When you plan to save seeds, it is very important to label the moisture proof storage packet with the year and variety. Some seeds can last hundreds of years under the ground, some expire within a year. Onion, parsley, and spinach seeds, for example, are viable for up to one year. Always check the back of your commercially produced seeds for the expiration date. I wouldn’t advise saving seeds from these veggies because they may not grow back the following year from saved seeds. Asparagus, carrots, and turnips can last up to three years if properly stored.
An easy way to test the viability of a seed is to dampen a paper towel, drop in a row of one type of seed, fold it over, label it, and let it sit for a few days in an obvious place so you don’t forget it. Moisten it daily if it dries out and then wait. A seed will germinate by sending out a small green “tail” or shoot. That means it can grow! I often sprout my seeds this way, especially big seeds like squash or peas, to be sure they germinate. If they don’t, I toss them into the compost pile.
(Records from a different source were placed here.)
Definition sync (f : fil) : Z * fil := next_result f.

(** Wildcard matching: [?] stands for one character, [*] for any run of
    characters. *)
Fixpoint wild_match (pat : string) : string -> bool :=
  match pat with
  | EmptyString => fun s => (s =? "")%string
  | String c pat' =>
      if (c =? "*")%char then
        fix star (s : string) : bool :=
          wild_match pat' s
          || match s with
             | EmptyString => false
             | String _ s' => star s'
             end
      else
        fun s =>
          match s with
          | EmptyString => false
          | String a s' =>
              ((c =? "?")%char || (c =? a)%char) && wild_match pat' s'
          end
  end.

(** An open directory search: the pattern and the entries not yet read. *)
Record sdir := mkDir { sim_pat : string; sim_rest : list FILINFO }.

Definition no_entry : FILINFO := mkFILINFO "" 0.

(** The next entry matching the pattern; at the end of the directory the
    call succeeds and leaves an empty name. *)
Fixpoint next_match (pat : string) (rest : list FILINFO)
    : list FILINFO * FILINFO :=
  match rest with
  | [] => ([], no_entry)
  | e :: rest' =>
      if wild_match pat (fname e) then (rest', e) else next_match pat rest'
  end.

Definition findnext (d : sdir) (_ : FILINFO) : Z * sdir * FILINFO :=
  let (rest, e) := next_match (sim_pat d) (sim_rest d) in
  (0, mkDir (sim_pat d) rest, e).

(** Only the root directory [""] exists ([FR_NO_PATH] is 5). *)
Definition findfirst (entries : list FILINFO) (p wild : string)
    : Z * sdir * FILINFO :=
  if (p =? "")%string then findnext (mkDir wild entries) no_entry
  else (5, mkDir wild [], no_entry).

Definition FR_OK_is_native : 0 <= 0 < 2 ^ 8 :=
  conj (Z.le_refl 0) (eq_refl Lt).

End Sim.

(** The simulated driver on a medium with the directory [entries] and the
    volume answer [vol], with the constants of FatFs' [ff.h]. *)
Definition SimFs (entries : list FILINFO) (vol : Z * Z * FATFS) : FatFs := {|
  FR_OK := 0;
  FA_READ := 0x01;
  FA_WRITE := 0x02;
  FA_CREATE_ALWAYS := 0x08;
  FA_OPEN_ALWAYS := 0x10;
  AM_DIR := 0x10;
  MIN_SS := 512;
  FIL := Sim.fil;
  DIR := Sim.sdir;
  f_open := Sim.open;
  f_close := Sim.close;
  f_read := Sim.read;
  f_write := Sim.write;
  f_lseek := Sim.lseek;
  f_tell := Sim.sim_fptr;
  f_size := Sim.sim_fsize;
  f_puts := Sim.puts;
  f_sync := Sim.sync;
  f_findfirst := Sim.findfirst entries;
  f_findnext := Sim.findnext;
  f_getfree := fun _ => vol;
  FR_OK_native := Sim.FR_OK_is_native
|}.

Definition SimModes : OpenMode := {|
  openmode_in := 0x01;
  openmode_out := 0x02;
  openmode_trunc := 0x04;
  openmode_ate := 0x08
|}.

(** A regular file and a sub-directory of the simulated medium. *)
Definition file_entry (name : string) : FILINFO := mkFILINFO name 0x20.
Definition dir_entry (name : string) : FILINFO := mkFILINFO name 0x10.

(** A medium with no volume mounted ([FR_NOT_ENABLED] is 12). *)
Definition no_volume : Z * Z * FATFS := (12, 0, mkFATFS 0 0).

(** A fresh file object on a medium: [size] bytes long, [room] bytes at
    most, and the result codes of the coming calls. *)
Definition sim_file (size room : Z) (faults : list Z) : Sim.fil :=
  Sim.mkFil 0 size room faults.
To keep your seeds safe from “outside forces” like pollinators or even just the wind, you can place a seed baggie over the flowers that you want to collect and protect. I cut up nylon pantyhose and fasten sections around flowers with elastic bands. The flower will eventually dry up and the seeds will drop. For vegetable seeds, such as pumpkins, I allow a healthy one to remain on the vine for as long as possible until it falls off on its own. Then I allow a few more months of sitting, untouched on the ground so its “ripens inside” before the frost hits. Scoop out the seeds, wash them carefully, dry on paper towels and then select the plump ones to save in paper envelopes when they are completely dry.
Word of warning: if pollination has occurred without any supervision or protective covering, we call that promiscuous pollination. Many of us don’t really care who or what parents came together to produce a certain veggie or flower; surprises are considered fun!
Last year, West Virginia University Extension Family Nutrition Program gave a challenge to resident gardeners called Grow This. They gave out free seeds to volunteer participants to grow at home. This program has been around now for six years. Every year, new to gardening folks appear to take up the challenge. It’s exciting and the slots for volunteer growers fill up quickly every year. Over 2,500 gardeners applied just this past year! Roma tomatoes, cukes and brussel sprouts are being grown this year. Anyone can follow the progress of this project on Facebook, Grow This page. If you sign up for their newsletters, you will be informed of next year’s challenge along with classes in canning and more!
According to Google search, diversity follows three C’s: curious, courageous, and committed. Are you any of these or all?
(Karen Cohen is an organic home gardener and is hosting our community’s first annual seed/plant exchange (FREE) on Apr. 23 at 11 a.m. at the General Lewis Inn in Lewisburg. If you would like to participate, please email email@example.com to get on the list.)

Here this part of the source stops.